- _AIM OF THE EXERCISE_
Your job is to set down the stretch of entries that opens with the line containing "unfold nthb; simpl." and closes with the line containing "(zlen (p_payload p)". Keep both end lines, copy each exactly, and add nothing.

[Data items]
"""
(* ===== verification/Wire.v ===== *)
(** * Wire: packets, tags and constants of pppoe.h

    The structures of pppoe.h with their memory images, and the address and
    frame-type tests every component uses ([etherType] of if.c, the macros
    [NOT_UNICAST], [BROADCAST], [CHECK_ROOM]). *)

From stdpp Require Import base list numbers strings.
From Stdlib Require Import Ascii.
From S2P Require Import Prelude.
Open Scope Z_scope.

(** ** Constants *)

Definition ETH_ALEN : Z := 6.
Definition ETH_DATA_LEN : Z := 1500.
Definition ETH_PPPOE_DISCOVERY : Z := 0x8863.
Definition ETH_PPPOE_SESSION : Z := 0x8864.

Definition CODE_PADI : Z := 0x09.
Definition CODE_PADO : Z := 0x07.
Definition CODE_PADR : Z := 0x19.
Definition CODE_PADS : Z := 0x65.
Definition CODE_PADT : Z := 0xA7.
Definition CODE_SESS : Z := 0x00.

Definition TAG_END_OF_LIST : Z := 0x0000.
Definition TAG_SERVICE_NAME : Z := 0x0101.
Definition TAG_AC_NAME : Z := 0x0102.
Definition TAG_HOST_UNIQ : Z := 0x0103.
Definition TAG_AC_COOKIE : Z := 0x0104.
Definition TAG_VENDOR_SPECIFIC : Z := 0x0105.
Definition TAG_RELAY_SESSION_ID : Z := 0x0110.
Definition TAG_SERVICE_NAME_ERROR : Z := 0x0201.
Definition TAG_AC_SYSTEM_ERROR : Z := 0x0202.
Definition TAG_GENERIC_ERROR : Z := 0x0203.

Definition PPPOE_OVERHEAD : Z := 6.
(** [sizeof(struct ethhdr)] is 14. *)
Definition HDR_SIZE : Z := 14 + PPPOE_OVERHEAD.
Definition MAX_PPPOE_PAYLOAD : Z := ETH_DATA_LEN - PPPOE_OVERHEAD.
Definition TAG_HDR_SIZE : Z := 4.

(** ** Packets *)

(** [h_proto], [p_session] and [p_length] hold the 16-bit patterns in memory,
    that is, network byte order read as a host integer. *)
Record PPPoEPacket := mkPacket {
  h_dest : list Z;
  h_source : list Z;
  h_proto : Z;
  p_ver : Z;
  p_type : Z;
  p_code : Z;
  p_session : Z;
  p_length : Z;
  p_payload : list Z
}.

(** The memory image of the structure: the bit-fields [ver] and [type] share
    a byte, [ver] in the low nibble. *)
Definition header_bytes (p : PPPoEPacket) : list Z :=
  h_dest p ++ h_source p ++ le16 (h_proto p) ++
  [Z.lor (p_ver p) (Z.shiftl (p_type p) 4)] ++ [p_code p] ++
  le16 (p_session p) ++ le16 (p_length p).

Definition packet_bytes (p : PPPoEPacket) : list Z := header_bytes p ++ p_payload p.

Definition nthb (b : list Z) (i : nat) : Z := nth i b 0.
Definition un_le16 (b0 b1 : Z) : Z := b0 + Z.shiftl b1 8.

(** The structure a memory image of [sizeof(PPPoEPacket)] bytes stands for. *)
Definition packet_of_bytes (b : list Z) : PPPoEPacket := {|
  h_dest := take 6 b;
  h_source := take 6 (drop 6 b);
  h_proto := un_le16 (nthb b 12) (nthb b 13);
  p_ver := Z.land (nthb b 14) 15;
  p_type := Z.shiftr (nthb b 14) 4;
  p_code := nthb b 15;
  p_session := un_le16 (nthb b 16) (nthb b 17);
  p_length := un_le16 (nthb b 18) (nthb b 19);
  p_payload := drop 20 b
|}.

Definition sizeof_PPPoEPacket : Z := HDR_SIZE + ETH_DATA_LEN.

Record wf_packet (p : PPPoEPacket) : Prop := {
  wf_dest_len : length (h_dest p) = 6%nat;
  wf_source_len : length (h_source p) = 6%nat;
  wf_payload_len : zlen (p_payload p) = ETH_DATA_LEN;
  wf_dest : bytes (h_dest p);
  wf_source : bytes (h_source p);
  wf_payload : bytes (p_payload p);
  wf_proto : 0 <= h_proto p < 65536;
  wf_ver : 0 <= p_ver p < 16;
  wf_type : 0 <= p_type p < 16;
  wf_code : 0 <= p_code p < 256;
  wf_session : 0 <= p_session p < 65536;
  wf_length : 0 <= p_length p < 65536
}.

(** Field assignments. *)
Definition set_dest v p := mkPacket v (h_source p) (h_proto p) (p_ver p) (p_type p)
  (p_code p) (p_session p) (p_length p) (p_payload p).
Definition set_source v p := mkPacket (h_dest p) v (h_proto p) (p_ver p) (p_type p)
  (p_code p) (p_session p) (p_length p) (p_payload p).
Definition set_session v p := mkPacket (h_dest p) (h_source p) (h_proto p) (p_ver p)
  (p_type p) (p_code p) v (p_length p) (p_payload p).
Definition set_length v p := mkPacket (h_dest p) (h_source p) (h_proto p) (p_ver p)
  (p_type p) (p_code p) (p_session p) v (p_payload p).
Definition set_payload v p := mkPacket (h_dest p) (h_source p) (h_proto p) (p_ver p)
  (p_type p) (p_code p) (p_session p) (p_length p) v.

(** The assignments every frame builder starts with: addresses, frame type,
    version 1, type 1, code and session. *)
Definition start_packet (dest source : list Z) (proto code session : Z)
    (p : PPPoEPacket) : PPPoEPacket :=
  mkPacket dest source proto 1 1 code session (p_length p) (p_payload p).

(** [write (sock, pkt, size)]: the first [size] bytes of the structure. *)
Definition frame (p : PPPoEPacket) (size : Z) : option (list Z) :=
  slice (packet_bytes p) 0 size.

(** ** Tags *)

Record PPPoETag := mkTag { t_type : Z; t_length : Z; t_payload : list Z }.

Definition tag_bytes (t : PPPoETag) : list Z :=
  le16 (t_type t) ++ le16 (t_length t) ++ t_payload t.

Definition tag_of_bytes (b : list Z) : PPPoETag := {|
  t_type := un_le16 (nthb b 0) (nthb b 1);
  t_length := un_le16 (nthb b 2) (nthb b 3);
  t_payload := drop 4 b
|}.

Definition wf_tag (t : PPPoETag) : Prop :=
  0 <= t_type t < 65536 /\ 0 <= t_length t < 65536 /\
  zlen (t_payload t) = ETH_DATA_LEN /\ bytes (t_payload t).

(** [tag.type = htons(type); tag.length = htons(len);
    memcpy(tag.payload, data, len)]. *)
Definition fill_tag (t : PPPoETag) (type len : Z) (data : list Z) : option PPPoETag :=
  store (t_payload t) 0 data ≫= fun pl => Some (mkTag (htons type) (htons len) pl).

(** [memcpy(cursor, &tag, ntohs(tag.length) + TAG_HDR_SIZE)]. *)
Definition copy_tag (payload : list Z) (cursor : Z) (t : PPPoETag) (n : Z) :
    option (list Z) :=
  slice (tag_bytes t) 0 n ≫= fun src => store payload cursor src.

(** The bytes of a C string literal, without the terminating NUL. *)
Definition str (s : string) : list Z :=
  map (fun a => Z.of_N (N_of_ascii a)) (String.list_ascii_of_string s).

(** ** Address tests *)

Definition NOT_UNICAST (e : list Z) : bool := negb (Z.land (nthb e 0) 1 =? 0).
Definition NOT_BROADCAST (e : list Z) : bool :=
  negb (Z.land (nthb e 0) (Z.land (nthb e 1) (Z.land (nthb e 2)
    (Z.land (nthb e 3) (Z.land (nthb e 4) (nthb e 5))))) =? 255).

(** [memcmp (a, b, ETH_ALEN) == 0]. *)
Definition mac_eqb (a b : list Z) : bool := bool_decide (a = b).

(** Frame type of a received packet, in host order. *)
Definition etherType (p : PPPoEPacket) : Z := ntohs (h_proto p).

(** A hardware address. *)
Definition mac_ok (m : list Z) : Prop := length m = 6%nat /\ bytes m.

(** ** Lemmas *)

Lemma un_le16_le16 x : 0 <= x < 65536 -> un_le16 (u8 x) (u8 (Z.shiftr x 8)) = x.
Proof.
  intros. unfold un_le16, u8. rewrite shiftl_8, shiftr_8. change (2 ^ 8) with 256. zlia.
Qed.

Lemma le16_un_le16 a b : is_byte a -> is_byte b -> le16 (un_le16 a b) = [a; b].
Proof.
  unfold is_byte, le16, un_le16, u8. intros.
  rewrite shiftl_8, shiftr_8. change (2 ^ 8) with 256. f_equal; [|f_equal]; zlia.
Qed.

Lemma un_le16_range a b : is_byte a -> is_byte b -> 0 <= un_le16 a b < 65536.
Proof. unfold is_byte, un_le16. rewrite shiftl_8. lia. Qed.

Lemma ntohs_un_le16 a b : is_byte a -> is_byte b -> ntohs (un_le16 a b) = rd_be16 a b.
Proof.
  unfold is_byte, un_le16, ntohs, rd_be16. intros.
  rewrite htons_arith, !shiftl_8. zlia.
Qed.

Lemma htons_rd_be16 a b : is_byte a -> is_byte b -> htons (rd_be16 a b) = un_le16 a b.
Proof.
  unfold is_byte, un_le16, rd_be16. intros. rewrite htons_arith, !shiftl_8. zlia.
Qed.

Lemma length_header p :
  length (h_dest p) = 6%nat -> length (h_source p) = 6%nat ->
  length (header_bytes p) = 20%nat.
Proof.
  intros Hd Hs. unfold header_bytes. rewrite !length_app, Hd, Hs. done.
Qed.

(** The memory image determines the structure. *)
Lemma packet_of_packet_bytes p : wf_packet p -> packet_of_bytes (packet_bytes p) = p.
Proof.
  intros []. destruct p as [d s pr v t c se le pl]; simpl in *.
  unfold packet_of_bytes, packet_bytes, header_bytes; simpl.
  destruct d as [|d0 [|d1 [|d2 [|d3 [|d4 [|d5 [|]]]]]]]; try discriminate.
  destruct s as [|s0 [|s1 [|s2 [|s3 [|s4 [|s5 [|]]]]]]]; try discriminate.
  unfold nthb; simpl. rewrite !un_le16_le16 by lia.
  assert (E : Z.lor v (Z.shiftl t 4) = t * 16 + v).
  { rewrite Z.lor_comm. apply (lor_shiftl_add 4); lia. }
  rewrite E. f_equal.
  - change 15 with (Z.ones 4). rewrite Z.land_ones by lia. change (2 ^ 4) with 16. zlia.
  - rewrite Z.shiftr_div_pow2 by lia. change (2 ^ 4) with 16. zlia.
Qed.

Lemma wf_tag_bytes_len t : wf_tag t -> zlen (tag_bytes t) = TAG_HDR_SIZE + ETH_DATA_LEN.
Proof. intros (_ & _ & H & _). unfold tag_bytes. rewrite !zlen_app, H. done. Qed.

Lemma fill_tag_wf t ty len data t' :
  wf_tag t -> bytes data -> fill_tag t ty len data = Some t' -> wf_tag t'.
Proof.
  intros (_ & _ & Hl & Hb) Hd. unfold fill_tag.
  destruct (store (t_payload t) 0 data) as [pl|] eqn:E; simpl; [|done].
  intros [= <-]. repeat split; simpl; try apply htons_range.
  - by rewrite (store_zlen _ _ _ _ E).
  - exact (bytes_store _ _ _ _ Hb Hd E).
Qed.

(** A packet in which every field is concrete is checked by computation. *)
Definition wf_packetb (p : PPPoEPacket) : bool :=
  let bb := forallb (fun x => (0 <=? x) && (x <? 256)) in
  Nat.eqb (length (h_dest p)) 6 && Nat.eqb (length (h_source p)) 6 &&
  (zlen (p_payload p) =? ETH_DATA_LEN) && bb (h_dest p) && bb (h_source p) && bb (p_payload p) &&
  (0 <=? h_proto p) && (h_proto p <? 65536) && (0 <=? p_ver p) && (p_ver p <? 16) &&
  (0 <=? p_type p) && (p_type p <? 16) && (0 <=? p_code p) && (p_code p <? 256) &&
  (0 <=? p_session p) && (p_session p <? 65536) && (0 <=? p_length p) && (p_length p <? 65536).

Lemma forallb_bytes l : forallb (fun x => (0 <=? x) && (x <? 256)) l = true -> bytes l.
Proof.
  intros H. apply Forall_forall. intros x Hx. rewrite forallb_forall in H.
  specialize (H x). rewrite list_elem_of_In in Hx. specialize (H Hx).
  unfold is_byte. lia.
Qed.

Lemma wf_packetb_ok p : wf_packetb p = true -> wf_packet p.
Proof.
  unfold wf_packetb. rewrite !andb_true_iff, !Nat.eqb_eq, !Z.eqb_eq, !Z.leb_le, !Z.ltb_lt.
  intros. destruct_and!. split; auto using forallb_bytes.
Qed.

Lemma mac_eqb_eq a b : mac_eqb a b = true <-> a = b.
Proof. apply bool_decide_eq_true. Qed.
#[export] Hint Resolve fill_tag_wf : pppoe.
"""
- _SOLUTION_
  unfold nthb; simpl. rewrite !un_le16_le16 by lia.
  assert (E : Z.lor v (Z.shiftl t 4) = t * 16 + v).
  { rewrite Z.lor_comm. apply (lor_shiftl_add 4); lia. }
  rewrite E. f_equal.
  - change 15 with (Z.ones 4). rewrite Z.land_ones by lia. change (2 ^ 4) with 16. zlia.
  - rewrite Z.shiftr_div_pow2 by lia. change (2 ^ 4) with 16. zlia.
Qed.

Lemma wf_tag_bytes_len t : wf_tag t -> zlen (tag_bytes t) = TAG_HDR_SIZE + ETH_DATA_LEN.
Proof. intros (_ & _ & H & _). unfold tag_bytes. rewrite !zlen_app, H. done. Qed.

Lemma fill_tag_wf t ty len data t' :
  wf_tag t -> bytes data -> fill_tag t ty len data = Some t' -> wf_tag t'.
Proof.
  intros (_ & _ & Hl & Hb) Hd. unfold fill_tag.
  destruct (store (t_payload t) 0 data) as [pl|] eqn:E; simpl; [|done].
  intros [= <-]. repeat split; simpl; try apply htons_range.
  - by rewrite (store_zlen _ _ _ _ E).
  - exact (bytes_store _ _ _ _ Hb Hd E).
Qed.

(** A packet in which every field is concrete is checked by computation. *)
Definition wf_packetb (p : PPPoEPacket) : bool :=
  let bb := forallb (fun x => (0 <=? x) && (x <? 256)) in
  Nat.eqb (length (h_dest p)) 6 && Nat.eqb (length (h_source p)) 6 &&
  (zlen (p_payload p) =? ETH_DATA_LEN) && bb (h_dest p) && bb (h_source p) && bb (p_payload p) &&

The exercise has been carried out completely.